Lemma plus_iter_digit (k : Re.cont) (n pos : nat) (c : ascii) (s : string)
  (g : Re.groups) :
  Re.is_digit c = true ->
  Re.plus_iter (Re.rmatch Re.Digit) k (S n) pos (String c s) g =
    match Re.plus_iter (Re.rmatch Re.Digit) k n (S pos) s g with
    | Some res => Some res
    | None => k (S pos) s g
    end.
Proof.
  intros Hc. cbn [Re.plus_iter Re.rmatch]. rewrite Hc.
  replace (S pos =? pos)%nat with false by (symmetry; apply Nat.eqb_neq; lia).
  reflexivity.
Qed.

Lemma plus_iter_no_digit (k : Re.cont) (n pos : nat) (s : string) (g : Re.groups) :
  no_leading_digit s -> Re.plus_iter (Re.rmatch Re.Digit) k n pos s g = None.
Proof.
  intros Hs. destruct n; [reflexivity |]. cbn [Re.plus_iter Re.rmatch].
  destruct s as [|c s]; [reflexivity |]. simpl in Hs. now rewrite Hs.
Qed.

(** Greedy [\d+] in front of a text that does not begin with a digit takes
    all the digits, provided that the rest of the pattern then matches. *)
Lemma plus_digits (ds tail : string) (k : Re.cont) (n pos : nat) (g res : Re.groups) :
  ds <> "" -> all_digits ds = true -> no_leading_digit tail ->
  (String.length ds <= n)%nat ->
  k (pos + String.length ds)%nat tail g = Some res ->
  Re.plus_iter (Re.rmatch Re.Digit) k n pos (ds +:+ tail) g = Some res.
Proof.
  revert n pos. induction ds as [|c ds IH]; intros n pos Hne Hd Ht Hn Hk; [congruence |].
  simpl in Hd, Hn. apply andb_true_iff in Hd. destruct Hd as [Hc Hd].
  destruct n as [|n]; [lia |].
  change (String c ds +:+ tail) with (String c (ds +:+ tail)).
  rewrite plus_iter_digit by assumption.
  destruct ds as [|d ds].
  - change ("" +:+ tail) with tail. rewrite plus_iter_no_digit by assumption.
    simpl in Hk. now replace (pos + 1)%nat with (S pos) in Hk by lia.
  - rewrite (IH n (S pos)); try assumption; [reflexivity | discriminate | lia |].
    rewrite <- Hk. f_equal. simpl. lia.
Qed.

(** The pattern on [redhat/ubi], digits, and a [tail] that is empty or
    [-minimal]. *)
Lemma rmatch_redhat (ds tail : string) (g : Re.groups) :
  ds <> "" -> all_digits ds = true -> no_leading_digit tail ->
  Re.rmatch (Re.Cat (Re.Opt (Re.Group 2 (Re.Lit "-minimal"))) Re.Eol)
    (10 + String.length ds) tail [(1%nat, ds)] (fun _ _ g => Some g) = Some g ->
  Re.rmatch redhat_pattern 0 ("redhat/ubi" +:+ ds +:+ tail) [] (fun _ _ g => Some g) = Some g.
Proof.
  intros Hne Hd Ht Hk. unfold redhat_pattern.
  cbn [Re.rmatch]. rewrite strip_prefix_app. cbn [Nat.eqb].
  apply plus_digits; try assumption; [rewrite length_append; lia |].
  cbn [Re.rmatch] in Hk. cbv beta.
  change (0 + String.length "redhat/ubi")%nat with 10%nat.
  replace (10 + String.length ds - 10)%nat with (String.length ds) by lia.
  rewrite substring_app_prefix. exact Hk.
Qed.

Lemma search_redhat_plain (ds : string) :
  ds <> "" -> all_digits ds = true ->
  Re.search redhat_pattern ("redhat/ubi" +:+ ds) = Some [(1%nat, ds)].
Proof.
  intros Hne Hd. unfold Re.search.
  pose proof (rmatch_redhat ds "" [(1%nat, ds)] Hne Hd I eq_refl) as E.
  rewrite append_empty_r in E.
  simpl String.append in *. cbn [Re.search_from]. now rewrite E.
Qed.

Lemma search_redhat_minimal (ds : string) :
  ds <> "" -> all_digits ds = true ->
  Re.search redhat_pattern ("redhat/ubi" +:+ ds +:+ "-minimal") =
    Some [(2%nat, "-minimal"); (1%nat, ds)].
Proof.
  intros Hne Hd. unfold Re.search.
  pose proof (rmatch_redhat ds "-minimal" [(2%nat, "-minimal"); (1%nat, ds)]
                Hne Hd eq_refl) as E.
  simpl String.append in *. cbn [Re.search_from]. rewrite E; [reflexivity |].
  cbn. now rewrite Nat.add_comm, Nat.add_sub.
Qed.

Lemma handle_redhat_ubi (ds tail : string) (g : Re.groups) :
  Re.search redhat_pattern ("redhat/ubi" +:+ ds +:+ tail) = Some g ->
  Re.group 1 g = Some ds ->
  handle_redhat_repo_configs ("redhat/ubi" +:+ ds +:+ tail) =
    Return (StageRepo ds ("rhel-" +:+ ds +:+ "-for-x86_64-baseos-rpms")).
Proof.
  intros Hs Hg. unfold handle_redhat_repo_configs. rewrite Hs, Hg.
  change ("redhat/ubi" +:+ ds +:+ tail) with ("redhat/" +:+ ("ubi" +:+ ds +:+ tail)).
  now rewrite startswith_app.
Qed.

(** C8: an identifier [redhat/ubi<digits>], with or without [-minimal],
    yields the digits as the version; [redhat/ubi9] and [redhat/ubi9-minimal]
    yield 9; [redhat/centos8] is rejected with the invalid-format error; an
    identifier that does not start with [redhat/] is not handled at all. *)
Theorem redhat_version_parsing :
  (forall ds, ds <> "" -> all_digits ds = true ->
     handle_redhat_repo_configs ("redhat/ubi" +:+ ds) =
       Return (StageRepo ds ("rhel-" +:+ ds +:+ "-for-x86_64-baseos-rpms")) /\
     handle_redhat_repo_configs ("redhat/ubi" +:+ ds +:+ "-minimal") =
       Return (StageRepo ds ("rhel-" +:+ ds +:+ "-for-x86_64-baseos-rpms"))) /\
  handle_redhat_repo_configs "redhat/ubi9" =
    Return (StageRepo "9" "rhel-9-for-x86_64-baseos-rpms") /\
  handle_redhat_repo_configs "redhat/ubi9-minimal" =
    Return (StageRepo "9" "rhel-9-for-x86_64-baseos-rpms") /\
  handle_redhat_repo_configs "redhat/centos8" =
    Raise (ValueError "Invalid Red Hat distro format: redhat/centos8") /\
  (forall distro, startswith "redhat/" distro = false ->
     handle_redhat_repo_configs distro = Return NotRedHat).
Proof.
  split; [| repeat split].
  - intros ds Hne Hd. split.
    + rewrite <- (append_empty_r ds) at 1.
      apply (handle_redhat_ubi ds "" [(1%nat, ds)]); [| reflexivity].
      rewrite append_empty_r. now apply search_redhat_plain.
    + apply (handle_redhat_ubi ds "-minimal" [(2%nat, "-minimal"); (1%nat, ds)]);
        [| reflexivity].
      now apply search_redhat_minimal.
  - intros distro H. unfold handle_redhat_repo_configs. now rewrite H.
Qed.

What the task asks → Once you have read the data, reproduce all of it exactly.

Worked solution →
Lemma plus_iter_digit (k : Re.cont) (n pos : nat) (c : ascii) (s : string)
  (g : Re.groups) :
  Re.is_digit c = true ->
  Re.plus_iter (Re.rmatch Re.Digit) k (S n) pos (String c s) g =
    match Re.plus_iter (Re.rmatch Re.Digit) k n (S pos) s g with
    | Some res => Some res
    | None => k (S pos) s g
    end.
Proof.
  intros Hc. cbn [Re.plus_iter Re.rmatch]. rewrite Hc.
  replace (S pos =? pos)%nat with false by (symmetry; apply Nat.eqb_neq; lia).
  reflexivity.
Qed.

Lemma plus_iter_no_digit (k : Re.cont) (n pos : nat) (s : string) (g : Re.groups) :
  no_leading_digit s -> Re.plus_iter (Re.rmatch Re.Digit) k n pos s g = None.
Proof.
  intros Hs. destruct n; [reflexivity |]. cbn [Re.plus_iter Re.rmatch].
  destruct s as [|c s]; [reflexivity |]. simpl in Hs. now rewrite Hs.
Qed.

(** Greedy [\d+] in front of a text that does not begin with a digit takes
    all the digits, provided that the rest of the pattern then matches. *)
Lemma plus_digits (ds tail : string) (k : Re.cont) (n pos : nat) (g res : Re.groups) :
  ds <> "" -> all_digits ds = true -> no_leading_digit tail ->
  (String.length ds <= n)%nat ->
  k (pos + String.length ds)%nat tail g = Some res ->
  Re.plus_iter (Re.rmatch Re.Digit) k n pos (ds +:+ tail) g = Some res.
Proof.
  revert n pos. induction ds as [|c ds IH]; intros n pos Hne Hd Ht Hn Hk; [congruence |].
  simpl in Hd, Hn. apply andb_true_iff in Hd. destruct Hd as [Hc Hd].
  destruct n as [|n]; [lia |].
  change (String c ds +:+ tail) with (String c (ds +:+ tail)).
  rewrite plus_iter_digit by assumption.
  destruct ds as [|d ds].
  - change ("" +:+ tail) with tail. rewrite plus_iter_no_digit by assumption.
    simpl in Hk. now replace (pos + 1)%nat with (S pos) in Hk by lia.
  - rewrite (IH n (S pos)); try assumption; [reflexivity | discriminate | lia |].
    rewrite <- Hk. f_equal. simpl. lia.
Qed.

(** The pattern on [redhat/ubi], digits, and a [tail] that is empty or
    [-minimal]. *)
Lemma rmatch_redhat (ds tail : string) (g : Re.groups) :
  ds <> "" -> all_digits ds = true -> no_leading_digit tail ->
  Re.rmatch (Re.Cat (Re.Opt (Re.Group 2 (Re.Lit "-minimal"))) Re.Eol)
    (10 + String.length ds) tail [(1%nat, ds)] (fun _ _ g => Some g) = Some g ->
  Re.rmatch redhat_pattern 0 ("redhat/ubi" +:+ ds +:+ tail) [] (fun _ _ g => Some g) = Some g.
Proof.
  intros Hne Hd Ht Hk. unfold redhat_pattern.
  cbn [Re.rmatch]. rewrite strip_prefix_app. cbn [Nat.eqb].
  apply plus_digits; try assumption; [rewrite length_append; lia |].
  cbn [Re.rmatch] in Hk. cbv beta.
  change (0 + String.length "redhat/ubi")%nat with 10%nat.
  replace (10 + String.length ds - 10)%nat with (String.length ds) by lia.
  rewrite substring_app_prefix. exact Hk.
Qed.

Lemma search_redhat_plain (ds : string) :
  ds <> "" -> all_digits ds = true ->
  Re.search redhat_pattern ("redhat/ubi" +:+ ds) = Some [(1%nat, ds)].
Proof.
  intros Hne Hd. unfold Re.search.
  pose proof (rmatch_redhat ds "" [(1%nat, ds)] Hne Hd I eq_refl) as E.
  rewrite append_empty_r in E.
  simpl String.append in *. cbn [Re.search_from]. now rewrite E.
Qed.

Lemma search_redhat_minimal (ds : string) :
  ds <> "" -> all_digits ds = true ->
  Re.search redhat_pattern ("redhat/ubi" +:+ ds +:+ "-minimal") =
    Some [(2%nat, "-minimal"); (1%nat, ds)].
Proof.
  intros Hne Hd. unfold Re.search.
  pose proof (rmatch_redhat ds "-minimal" [(2%nat, "-minimal"); (1%nat, ds)]
                Hne Hd eq_refl) as E.
  simpl String.append in *. cbn [Re.search_from]. rewrite E; [reflexivity |].
  cbn. now rewrite Nat.add_comm, Nat.add_sub.
Qed.

Lemma handle_redhat_ubi (ds tail : string) (g : Re.groups) :
  Re.search redhat_pattern ("redhat/ubi" +:+ ds +:+ tail) = Some g ->
  Re.group 1 g = Some ds ->
  handle_redhat_repo_configs ("redhat/ubi" +:+ ds +:+ tail) =
    Return (StageRepo ds ("rhel-" +:+ ds +:+ "-for-x86_64-baseos-rpms")).
Proof.
  intros Hs Hg. unfold handle_redhat_repo_configs. rewrite Hs, Hg.
  change ("redhat/ubi" +:+ ds +:+ tail) with ("redhat/" +:+ ("ubi" +:+ ds +:+ tail)).
  now rewrite startswith_app.
Qed.

(** C8: an identifier [redhat/ubi<digits>], with or without [-minimal],
    yields the digits as the version; [redhat/ubi9] and [redhat/ubi9-minimal]
    yield 9; [redhat/centos8] is rejected with the invalid-format error; an
    identifier that does not start with [redhat/] is not handled at all. *)
Theorem redhat_version_parsing :
  (forall ds, ds <> "" -> all_digits ds = true ->
     handle_redhat_repo_configs ("redhat/ubi" +:+ ds) =
       Return (StageRepo ds ("rhel-" +:+ ds +:+ "-for-x86_64-baseos-rpms")) /\
     handle_redhat_repo_configs ("redhat/ubi" +:+ ds +:+ "-minimal") =
       Return (StageRepo ds ("rhel-" +:+ ds +:+ "-for-x86_64-baseos-rpms"))) /\
  handle_redhat_repo_configs "redhat/ubi9" =
    Return (StageRepo "9" "rhel-9-for-x86_64-baseos-rpms") /\
  handle_redhat_repo_configs "redhat/ubi9-minimal" =
    Return (StageRepo "9" "rhel-9-for-x86_64-baseos-rpms") /\
  handle_redhat_repo_configs "redhat/centos8" =
    Raise (ValueError "Invalid Red Hat distro format: redhat/centos8") /\
  (forall distro, startswith "redhat/" distro = false ->
     handle_redhat_repo_configs distro = Return NotRedHat).
Proof.
  split; [| repeat split].
  - intros ds Hne Hd. split.
    + rewrite <- (append_empty_r ds) at 1.
      apply (handle_redhat_ubi ds "" [(1%nat, ds)]); [| reflexivity].
      rewrite append_empty_r. now apply search_redhat_plain.
    + apply (handle_redhat_ubi ds "-minimal" [(2%nat, "-minimal"); (1%nat, ds)]);
        [| reflexivity].
      now apply search_redhat_minimal.
  - intros distro H. unfold handle_redhat_repo_configs. now rewrite H.
Qed.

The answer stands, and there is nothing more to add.